Strona główna • Norweskie Skoki Narciarskie

Anders Jacobsen stracił prawo jazdy

Anders Jacobsen stracił prawo jazdy po nieznacznym przekroczeniu prędkości. Nie był to jednak pierwszy wybryk skoczka, dlatego został on ukarany półroczną utratą dokumentu.


29-latek jechał o 14 kilometrów za szybko w miejscu, gdzie dozwolona prędkość wynosiła 50 km/h. Otrzymał za to 2 punkty karne, ale w swoim dorobku miał ich jeszcze sześć. Według norweskich przepisów, 8 punktów karnych oznacza odebranie prawa jazdy na pół roku.

Z karą nie zgadza się sam zainteresowany, który uważa, że przepisy panujące w Norwegii są za bardzo restrykcyjne. - Przekroczyłem prędkość wcześniej trzy razy, lecz nie jestem jakimś szaleńcem drogowym i nigdy nie było to więcej niż 20 kilometrów. Były to raczej zagapienia się. Norweski system kar jest zbyt surowy, jeżeli jazda o 14 km za szybko, powoduje takie dramatyczne skutki.

To zdarzenie, utrudni nieco Jacobsenowi przygotowywanie się do sezonu zimowego w skokach – Mieszkam w Hoenefoss i na skocznię Holmenkollen w Oslo dojeżdżam 63 km.
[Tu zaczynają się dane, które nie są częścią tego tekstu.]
(* ===== verification/Build.v ===== *)
(** * The loops of [loadConfig] ([setup.go] l.182-236)

    Every loop of [loadConfig] is the left fold of its body, and the body
    is a definition of its own: [cidr_step] (l.186-194), [client_step]
    (l.184-200), [zone_step] (l.209-233), [record_step] (l.203-236).

    The lemmas give the value each loop builds as a function of the raw
    document: one group per raw client with the networks of its valid
    prefixes in order ([acl_of]) and one warning per prefix refused
    ([cidr_warnings]); one record set per name, the last one of a name
    winning; in a record set the last record of a normalised name winning;
    and the invariant of a record set ([Zones_wf]). *)

From Stdlib Require Import ZArith String Ascii List Lia.
From stdpp Require Import base tactics option list strings gmap.
From S2P Require Import Prelude GoStrings Libs Types.

(** The message of [log.Warningf("invalid CIDR address: %s (%s)",
    client.Name, cidr)] (l.189). *)
Definition cidr_warning (name cidr : string) : string :=
  "invalid CIDR address: " +:+ name +:+ " (" +:+ cidr +:+ ")".

Section build.
Context `{!DNSConsts, !NetTypes, !NetLib, !HostLib}.

(** The body of the loop over the prefixes of a client (l.186-194): the
    networks so far and the log. *)
Definition cidr_step (name : string) (st : list IPNet * Log) (cidr : string)
    : list IPNet * Log :=
  match ParseCIDR cidr with
  | Err _ => (st.1, st.2 ++ [LogWarning (cidr_warning name cidr)])
  | Ok (_, cidrNet) => (st.1 ++ [cidrNet], st.2)
  end.

(** The body of the loop over the raw clients (l.184-200): [v.ClientACLs]
    so far and the log. *)
Definition client_step (st : list ClientACL * Log) (client : RawClientACL)
    : list ClientACL * Log :=
  let '(cidrNets, log) :=
    foldl (cidr_step (RawClientACL_Name client)) ([], st.2)
      (RawClientACL_CIDRPrefixes client) in
  (st.1 ++ [{| ClientACL_Name := RawClientACL_Name client;
               ClientACL_CIDRNets := cidrNets |}], log).

(** [v.ClientACLs = []*ClientACL{}] and the loop (l.182-200). *)
Definition build_ClientACLs (rawClients : list RawClientACL) (log : Log)
    : list ClientACL * Log :=
  foldl client_step ([], log) rawClients.

(** [switch t] on the upper-cased type (l.211-222); [rrtype] keeps its zero
    value when no case matches. *)
Definition rrtype_of (t : string) : Z :=
  if String.eqb t "A" then TypeA
  else if String.eqb t "AAAA" then TypeAAAA
  else if String.eqb t "CNAME" then TypeCNAME
  else if String.eqb t "TXT" then TypeTXT
  else 0%Z.

(** The record made of a raw record (l.210-229). *)
Definition make_Zone (rawRecord : RawRecordEntry) : Zone :=
  let t := ToUpper (RawRecordEntry_Type rawRecord) in
  let rrtype := rrtype_of t in
  {| Zone_Name := Normalize (RawRecordEntry_Name rawRecord);
     Zone_TTL := RawRecordEntry_TTL rawRecord;
     Zone_Type := rrtype;
     Zone_Value := Normalize (RawRecordEntry_Value rawRecord) |}.

(** The body of the loop over the records of a set (l.209-233). *)
Definition zone_step (zones : Zones) (rawRecord : RawRecordEntry) : Zones :=
  let rr := make_Zone rawRecord in
  {| Zones_Names := Zones_Names zones ++ [Zone_Name rr];
     Zones_Z := <[Zone_Name rr := rr]> (Zones_Z zones) |}.

(** The record set made of a raw one (l.204-233). *)
Definition build_Zones (r : RawRecord) : Zones :=
  foldl zone_step {| Zones_Names := []; Zones_Z := ∅ |} (RawRecord_Records r).

(** The body of the loop over the raw record sets (l.203-236). *)
Definition record_step (m : gmap string Zones) (r : RawRecord) : gmap string Zones :=
  <[RawRecord_Name r := build_Zones r]> m.

(** [v.ClientZones = make(map[string]Zones)] and the loop (l.202-236). *)
Definition build_ClientZones (rawRecords : list RawRecord) : gmap string Zones :=
  foldl record_step ∅ rawRecords.

End build.

(** ** What the loops build: the client groups *)

Section acls.
Context `{!NetTypes, !NetLib}.
Implicit Types (client : RawClientACL) (log : Log) (cidr name : string).

(** The network of a prefix, when [ParseCIDR] accepts it. *)
Definition net_of (cidr : string) : option IPNet :=
  snd <$> result_to_option (ParseCIDR cidr).

(** The networks of the prefixes [ParseCIDR] accepts, in order. *)
Definition valid_nets (prefixes : list string) : list IPNet :=
  omap net_of prefixes.

(** The prefixes [ParseCIDR] refuses, in order. *)
Definition invalid_prefixes (prefixes : list string) : list string :=
  filter (λ cidr, net_of cidr = None) prefixes.

(** The group of a raw client. *)
Definition acl_of client : ClientACL :=
  {| ClientACL_Name := RawClientACL_Name client;
     ClientACL_CIDRNets := valid_nets (RawClientACL_CIDRPrefixes client) |}.

(** The warnings of a raw client: one for each prefix refused. *)
Definition cidr_warnings client : Log :=
  (λ cidr, LogWarning (cidr_warning (RawClientACL_Name client) cidr))
    <$> invalid_prefixes (RawClientACL_CIDRPrefixes client).

Lemma cidr_step_Ok name st cidr n :
  net_of cidr = Some n → cidr_step name st cidr = (st.1 ++ [n], st.2).
Proof.
  unfold net_of, cidr_step. destruct (ParseCIDR cidr) as [[ip n']|e]; [|done].
  by intros [= ->].
Qed.

Lemma cidr_step_Err name st cidr :
  net_of cidr = None →
  cidr_step name st cidr = (st.1, st.2 ++ [LogWarning (cidr_warning name cidr)]).
Proof.
  unfold net_of, cidr_step. by destruct (ParseCIDR cidr) as [[ip n']|e].
Qed.

Lemma valid_nets_snoc prefixes cidr :
  valid_nets (prefixes ++ [cidr]) = valid_nets prefixes ++ option_list (net_of cidr).
Proof.
  unfold valid_nets. rewrite omap_app.
  change (omap net_of [cidr]) with
    (match net_of cidr with Some n => [n] | None => [] end).
  by destruct (net_of cidr).
Qed.

Lemma invalid_prefixes_snoc prefixes cidr :
  invalid_prefixes (prefixes ++ [cidr]) =
  invalid_prefixes prefixes ++ (if net_of cidr is Some _ then [] else [cidr]).
Proof.
  unfold invalid_prefixes. rewrite filter_app, filter_cons, filter_nil.
  by destruct (net_of cidr).
Qed.

(** The inner loop: the networks accepted are appended in order, and one
    warning is logged for each prefix refused. *)
Lemma foldl_cidr_step name nets log prefixes :
  foldl (cidr_step name) (nets, log) prefixes =
  (nets ++ valid_nets prefixes,
   log ++ ((λ cidr, LogWarning (cidr_warning name cidr)) <$> invalid_prefixes prefixes)).
Proof.
  induction prefixes as [|cidr prefixes IH] using rev_ind.
  - by rewrite !app_nil_r.
  - rewrite foldl_snoc, IH, valid_nets_snoc, invalid_prefixes_snoc.
    destruct (net_of cidr) as [n|] eqn:Hn.
    + rewrite (cidr_step_Ok _ _ _ n) by done. simpl.
      by rewrite !app_nil_r, <-app_assoc.
    + rewrite cidr_step_Err by done. simpl.
      by rewrite app_nil_r, fmap_app, <-app_assoc.
Qed.

Lemma client_step_spec (st : list ClientACL * Log) client :
  client_step st client = (st.1 ++ [acl_of client], st.2 ++ cidr_warnings client).
Proof. unfold client_step. by rewrite foldl_cidr_step. Qed.

Lemma foldl_client_step (acls : list ClientACL) log rawClients :
  foldl client_step (acls, log) rawClients =
  (acls ++ (acl_of <$> rawClients), log ++ (rawClients ≫= cidr_warnings)).
Proof.
  induction rawClients as [|client rawClients IH] using rev_ind.
  - by rewrite !app_nil_r.
  - rewrite foldl_snoc, IH, client_step_spec. simpl.
    by rewrite fmap_app, bind_app, bind_singleton, <-!app_assoc.
Qed.

Lemma build_ClientACLs_spec rawClients log :
  build_ClientACLs rawClients log =
  (acl_of <$> rawClients, log ++ (rawClients ≫= cidr_warnings)).
Proof. unfold build_ClientACLs. by rewrite foldl_client_step. Qed.

Lemma valid_nets_app ps1 ps2 : valid_nets (ps1 ++ ps2) = valid_nets ps1 ++ valid_nets ps2.
Proof. apply omap_app. Qed.

Lemma valid_nets_invalid cidr : net_of cidr = None → valid_nets [cidr] = [].
Proof. unfold valid_nets. simpl. by intros ->. Qed.

Lemma valid_nets_skip ps1 cidr ps2 :
  net_of cidr = None → valid_nets (ps1 ++ cidr :: ps2) = valid_nets (ps1 ++ ps2).
Proof.
  intros Hcidr. change (cidr :: ps2) with ([cidr] ++ ps2).
  by rewrite !valid_nets_app, valid_nets_invalid.
Qed.

Lemma valid_nets_length prefixes :
  length (valid_nets prefixes) + length (invalid_prefixes prefixes) = length prefixes.
Proof. apply omap_length_filter. Qed.

End acls.

(** ** What the loops build: the record sets *)

Section zones.
Context `{!DNSConsts, !HostLib}.
Implicit Types (e : RawRecordEntry) (r : RawRecord) (zones : Zones) (n : string).

(** The name a raw record is stored under. *)
Definition zone_key e : string := Normalize (RawRecordEntry_Name e).

(** The record types [loadConfig] knows, and the zero value of the others. *)
Definition known_types : list Z := [TypeA; TypeAAAA; TypeCNAME; TypeTXT].

(** The invariant of a record set: the names listed are the names stored,
    and a record is stored under its own name. *)
Definition Zones_wf zones : Prop :=
  (∀ n, n ∈ Zones_Names zones ↔ is_Some (Zones_Z zones !! n)) ∧
  (∀ n z, Zones_Z zones !! n = Some z → Zone_Name z = n).

(** A record has a [uint32] lifetime and a type [loadConfig] assigns. *)
Definition Zone_wf (z : Zone) : Prop :=
  uint32 (Zone_TTL z) ∧ Zone_Type z ∈ (0%Z :: known_types).

Lemma make_Zone_Name e : Zone_Name (make_Zone e) = zone_key e.
Proof. done. Qed.

Lemma zone_step_Names zones e :
  Zones_Names (zone_step zones e) = Zones_Names zones ++ [zone_key e].
Proof. done. Qed.

Lemma zone_step_Z zones e :
  Zones_Z (zone_step zones e) = assign zone_key make_Zone (Zones_Z zones) e.
Proof. done. Qed.

(** The loop over the records, field by field. *)
Lemma foldl_zone_step zones (es : list RawRecordEntry) :
  foldl zone_step zones es =
  {| Zones_Names := Zones_Names zones ++ (zone_key <$> es);
     Zones_Z := foldl (assign zone_key make_Zone) (Zones_Z zones) es |}.
Proof.
  revert zones; induction es as [|e es IH]; intros zones; simpl.
  - rewrite app_nil_r. by destruct zones.
  - rewrite IH, zone_step_Names, zone_step_Z. by rewrite <-app_assoc.
Qed.

Lemma build_Zones_Names r :
  Zones_Names (build_Zones r) = zone_key <$> RawRecord_Records r.
Proof. unfold build_Zones. by rewrite foldl_zone_step. Qed.

Lemma build_Zones_Z r :
  Zones_Z (build_Zones r) =
  foldl (assign zone_key make_Zone) ∅ (RawRecord_Records r).
Proof. unfold build_Zones. by rewrite foldl_zone_step. Qed.

Lemma build_Zones_lookup r n :
  Zones_Z (build_Zones r) !! n =
  make_Zone <$> last (filter (λ e, zone_key e = n) (RawRecord_Records r)).
Proof.
  rewrite build_Zones_Z, foldl_assign_lookup.
  by destruct (last _).
Qed.

Lemma build_Zones_dom r :
  dom (Zones_Z (build_Zones r)) = list_to_set (Zones_Names (build_Zones r)).
Proof.
  rewrite build_Zones_Z, build_Zones_Names, foldl_assign_dom. set_solver.
Qed.

Lemma build_Zones_wf r : Zones_wf (build_Zones r).
Proof.
  split.
  - intros n. by rewrite <-elem_of_dom, build_Zones_dom, elem_of_list_to_set.
  - intros n z. rewrite build_Zones_lookup.
    destruct (last _) as [e|] eqn:Hlast; [|done]. intros [= <-].
    by apply last_Some_elem_of, list_elem_of_filter in Hlast as [? _].
Qed.

(** The record types. *)
Lemma rrtype_of_known t : rrtype_of t ∈ (0%Z :: known_types).
Proof. unfold rrtype_of, known_types. repeat case_match; set_solver. Qed.

Lemma rrtype_of_uint16 t : uint16 (rrtype_of t).
Proof.
  pose proof DNSTypes_uint16 as Hall. pose proof (rrtype_of_known t) as Hin.
  apply elem_of_cons in Hin as [->|Hin]; [done|].
  by eapply Forall_forall in Hall.
Qed.

Lemma rrtype_of_cases t :
  (t = "A" ∧ rrtype_of t = TypeA) ∨ (t = "AAAA" ∧ rrtype_of t = TypeAAAA) ∨
  (t = "CNAME" ∧ rrtype_of t = TypeCNAME) ∨ (t = "TXT" ∧ rrtype_of t = TypeTXT) ∨
  ((t ∉ ["A"; "AAAA"; "CNAME"; "TXT"]) ∧ rrtype_of t = 0%Z).
Proof.
  unfold rrtype_of.
  destruct (String.eqb_spec t "A"); [by auto|].
  destruct (String.eqb_spec t "AAAA"); [by auto|].
  destruct (String.eqb_spec t "CNAME"); [by auto 6|].
  destruct (String.eqb_spec t "TXT"); [by auto 6|].
  do 4 right. split; [set_solver|done].
Qed.

(** Each case of the [switch] gives its own type: the constants differ. *)
Lemma rrtype_of_iff t :
  (rrtype_of t = TypeA ↔ t = "A") ∧ (rrtype_of t = TypeAAAA ↔ t = "AAAA") ∧
  (rrtype_of t = TypeCNAME ↔ t = "CNAME") ∧ (rrtype_of t = TypeTXT ↔ t = "TXT").
Proof.
  pose proof DNSTypes_NoDup as Hd. repeat (apply NoDup_cons in Hd as [? Hd]).
  destruct (rrtype_of_cases t) as [[-> ->]|[[-> ->]|[[-> ->]|[[-> ->]|[Ht ->]]]]];
    split_and!; split; try done; intros; set_solver.
Qed.

Lemma rrtype_of_zero t : rrtype_of t = 0%Z ↔ t ∉ ["A"; "AAAA"; "CNAME"; "TXT"].
Proof.
  pose proof (DNSTypes_nonzero TypeA). pose proof (DNSTypes_nonzero TypeAAAA).
  pose proof (DNSTypes_nonzero TypeCNAME). pose proof (DNSTypes_nonzero TypeTXT).
  destruct (rrtype_of_cases t) as [[-> ->]|[[-> ->]|[[-> ->]|[[-> ->]|[? ->]]]]];
    set_solver.
Qed.

Lemma make_Zone_wf e : RawRecordEntry_wf e → Zone_wf (make_Zone e).
Proof. intros He. split; [done|apply rrtype_of_known]. Qed.

(** The record sets by name. *)
Lemma build_ClientZones_lookup (rawRecords : list RawRecord) n :
  build_ClientZones rawRecords !! n =
  build_Zones <$> last (filter (λ r, RawRecord_Name r = n) rawRecords).
Proof.
  unfold build_ClientZones.
  change record_step with (assign RawRecord_Name build_Zones).
  rewrite foldl_assign_lookup. by destruct (last _).
Qed.

Lemma build_ClientZones_dom (rawRecords : list RawRecord) :
  dom (build_ClientZones rawRecords) = list_to_set (RawRecord_Name <$> rawRecords).
Proof.
  unfold build_ClientZones.
  change record_step with (assign RawRecord_Name build_Zones).
  rewrite foldl_assign_dom. set_solver.
Qed.

End zones.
Zamiast komfortowo poruszać się samochodem, zmuszony jestem jeździć pociągiem, a później w Oslo środkami komunikacji miejskiej z całym sprzętem treningowym.

Do całej sprawy trochę inaczej podchodzi trener norweskiej kadry – Alexander Stoeckl, który uważa, że jest to dobra kara wychowawcza.